Saved entries

(** [scanstring] undoes [encode_basestring_ascii]. *)
Lemma scanstring_escape (s r : pystr) :
  wf_str s ->
  scanstring (flat_map escape_char s ++ 34 :: r) = Ok (s, r).
Proof.
  induction 1 as [|c s Hc Hs IH]; [reflexivity|].
  cbn [flat_map]. rewrite <- app_assoc.
  rewrite scanstring_escape_char by exact Hc. now rewrite IH.
Qed.
End string_codec.

(** *** Numbers: the scanner reads back what [repr] prints *)

Section number_codec.
Local Open Scope N_scope.

Lemma follow_ok_no_digit (rest : pystr) :
  follow_ok rest -> scan_digits rest = (Decimal.Nil, rest).
Proof.
  destruct rest as [|c r]; [reflexivity|].
  intros [-> | [-> | ->]]; reflexivity.
Qed.

Lemma follow_ok_no_float (rest : pystr) :
  follow_ok rest -> float_follows rest = false.
Proof.
  destruct rest as [|c [|d r]]; try reflexivity;
    intros [-> | [-> | ->]]; reflexivity.
Qed.

Lemma scan_digits_chars (d : Decimal.uint) (rest : pystr) :
  follow_ok rest -> scan_digits (chars_of_uint d ++ rest) = (d, rest).
Proof.
  intros H. induction d; cbn [chars_of_uint app];
    [now apply follow_ok_no_digit|..];
    cbn [scan_digits]; rewrite IHd; reflexivity.
Qed.

Lemma to_uint_normal (p : positive) :
  Decimal.unorm (Pos.to_uint p) = Pos.to_uint p.
Proof.
  rewrite <- DecimalPos.Unsigned.to_of, DecimalPos.Unsigned.of_to.
  reflexivity.
Qed.

Lemma to_uint_no_leading_zero (p : positive) (r : Decimal.uint) :
  Pos.to_uint p <> Decimal.D0 r.
Proof.
  intros H. pose proof (to_uint_normal p) as Hn. rewrite H in Hn.
  rewrite unorm_D0 in Hn.
  destruct r; [now apply (DecimalPos.Unsigned.to_uint_nonzero p)|..];
    match type of Hn with Decimal.unorm ?u = _ =>
      assert (Hu : u <> Decimal.Nil) by discriminate;
      pose proof (nb_digits_unorm u Hu) as Hl
    end;
    rewrite Hn in Hl; simpl in Hl; apply Nat.nle_succ_diag_l in Hl;
    exact Hl.
Qed.

(** The first digit of a positive number is not zero. *)
Lemma chars_of_to_uint_head (p : positive) :
  exists c t, chars_of_uint (Pos.to_uint p) = c :: t /\ in_range 49 57 c = true.
Proof.
  pose proof (to_uint_no_leading_zero p) as H0.
  pose proof (DecimalPos.Unsigned.to_uint_nonnil p) as Hn.
  destruct (Pos.to_uint p) as [|r|r|r|r|r|r|r|r|r|r]; cbn [chars_of_uint];
    [contradiction | exfalso; now apply (H0 r) | ..];
    do 2 eexists; (split; [reflexivity|reflexivity]).
Qed.

Lemma match_integer_digits (neg : bool) (p : positive) (rest : pystr) :
  follow_ok rest ->
  match_integer neg (chars_of_uint (Pos.to_uint p) ++ rest)
  = Some (Ok (JInt (if neg then Zneg p else Zpos p), rest)).
Proof.
  intros H. destruct (chars_of_to_uint_head p) as (c & t & E & Hc).
  pose proof (scan_digits_chars (Pos.to_uint p) rest H) as Hs.
  rewrite E in *. cbn [app] in *. unfold match_integer.
  unfold in_range in Hc. apply andb_true_iff in Hc as [H1 H2].
  apply N.leb_le in H1. apply N.leb_le in H2.
  destruct (N.eqb_spec c 48); [lia|].
  unfold is_digit, in_range.
  destruct (N.leb_spec 48 c); [|lia]. destruct (N.leb_spec c 57); [|lia].
  cbn [andb]. rewrite Hs. unfold finish_number.
  rewrite follow_ok_no_float by exact H.
  unfold N.of_uint. rewrite DecimalPos.Unsigned.of_to.
  destruct neg; reflexivity.
Qed.

Lemma match_number_repr (z : Z) (rest : pystr) :
  follow_ok rest ->
  match_number (int_repr z ++ rest) = Some (Ok (JInt z, rest)).
Proof.
  intros H. destruct z as [|p|p]; cbn [int_repr app].
  - unfold match_number, match_integer. change (48 =? 45) with false.
    change (48 =? 48) with true. cbv iota. unfold finish_number.
    now rewrite follow_ok_no_float.
  - pose proof (match_integer_digits false p rest H) as Hm.
    destruct (chars_of_to_uint_head p) as (c & t & E & Hc).
    rewrite E in *. cbn [app] in *. unfold match_number.
    unfold in_range in Hc. apply andb_true_iff in Hc as [H1 H2].
    apply N.leb_le in H1. destruct (N.eqb_spec c 45); [lia|]. exact Hm.
  - unfold match_number. change (45 =? 45) with true. cbv iota.
    now apply (match_integer_digits true).
Qed.

(** The first character of a printed integer: a digit or a minus sign. *)
Lemma int_repr_head (z : Z) :
  exists c t, int_repr z = c :: t /\ (in_range 48 57 c = true \/ c = 45).
Proof.
  destruct z as [|p|p]; cbn [int_repr].
  - do 2 eexists. split; [reflexivity|]. now left.
  - destruct (chars_of_to_uint_head p) as (c & t & E & Hc).
    exists c, t. split; [exact E|]. left.
    unfold in_range in *. apply andb_true_iff in Hc as [H1 H2].
    apply N.leb_le in H1. apply andb_true_iff. split; [|exact H2].
    apply N.leb_le. lia.
  - do 2 eexists. split; [reflexivity|]. now right.
Qed.

Lemma starts_with_head_neq (x c : N) (p s : pystr) :
  x <> c -> starts_with (x :: p) (c :: s) = None.
Proof.
  intros H. cbn [starts_with]. now destruct (N.eqb_spec x c).
Qed.

Lemma scan_atom_int (z : Z) (rest : pystr) :
  follow_ok rest -> scan_atom (int_repr z ++ rest) = Ok (JInt z, rest).
Proof.
  intros H. pose proof (match_number_repr z rest H) as Hm.
  destruct (int_repr_head z) as (c & t & E & Hc). rewrite E in *.
  cbn [app] in *. unfold scan_atom, lit_null, lit_true, lit_false.
  assert (c <> 110 /\ c <> 116 /\ c <> 102) as (N1 & N2 & N3).
  { destruct Hc as [Hc| ->]; [|repeat split; discriminate].
    unfold in_range in Hc. apply andb_true_iff in Hc as [H1 H2].
    apply N.leb_le in H2. repeat split; lia. }
  rewrite !starts_with_head_neq by congruence. now rewrite Hm.
Qed.
End number_codec.

(** *** Values: [json.loads] undoes [json.dumps] *)

Section value_codec.
Local Open Scope N_scope.

Lemma json_dumps_list (x : json) (r : list json) :
  json_dumps (JList (x :: r)) = 91 :: json_dumps x ++ dumps_items r.
Proof. reflexivity. Qed.

Lemma json_dumps_dict (k : pystr) (x : json) (r : dict) :
  json_dumps (JDict ((k, x) :: r))
  = 123 :: encode_basestring_ascii k ++ 58 :: 32 :: json_dumps x ++ dumps_pairs r.
Proof. reflexivity. Qed.

Lemma fuel_of_list (l : list json) : fuel_of (JList l) = S (fuel_of_items l).
Proof. reflexivity. Qed.

Lemma fuel_of_dict (d : dict) : fuel_of (JDict d) = S (fuel_of_pairs d).
Proof. reflexivity. Qed.

Lemma wf_json_list (l : list json) : wf_json (JList l) <-> Forall wf_json l.
Proof.
  cbn [wf_json]. induction l as [|x l IH].
  - split; [constructor|trivial].
  - rewrite Forall_cons. now rewrite IH.
Qed.

Lemma wf_json_dict (d : dict) :
  wf_json (JDict d) <->
  NoDup (List.map fst d) /\
  Forall (fun kv => wf_str (fst kv) /\ wf_json (snd kv)) d.
Proof.
  cbn [wf_json]. apply and_iff_compat_l. induction d as [|x d IH].
  - split; [constructor|trivial].
  - rewrite Forall_cons. now rewrite IH.
Qed.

» To do
The answer should consist of the lines from the first line of the entries through the line with "Lemma follow_ok_no_digit (rest", copied exactly.

» Answer to this problem
(** [scanstring] undoes [encode_basestring_ascii]. *)
Lemma scanstring_escape (s r : pystr) :
  wf_str s ->
  scanstring (flat_map escape_char s ++ 34 :: r) = Ok (s, r).
Proof.
  induction 1 as [|c s Hc Hs IH]; [reflexivity|].
  cbn [flat_map]. rewrite <- app_assoc.
  rewrite scanstring_escape_char by exact Hc. now rewrite IH.
Qed.
End string_codec.

(** *** Numbers: the scanner reads back what [repr] prints *)

Section number_codec.
Local Open Scope N_scope.

Lemma follow_ok_no_digit (rest : pystr) :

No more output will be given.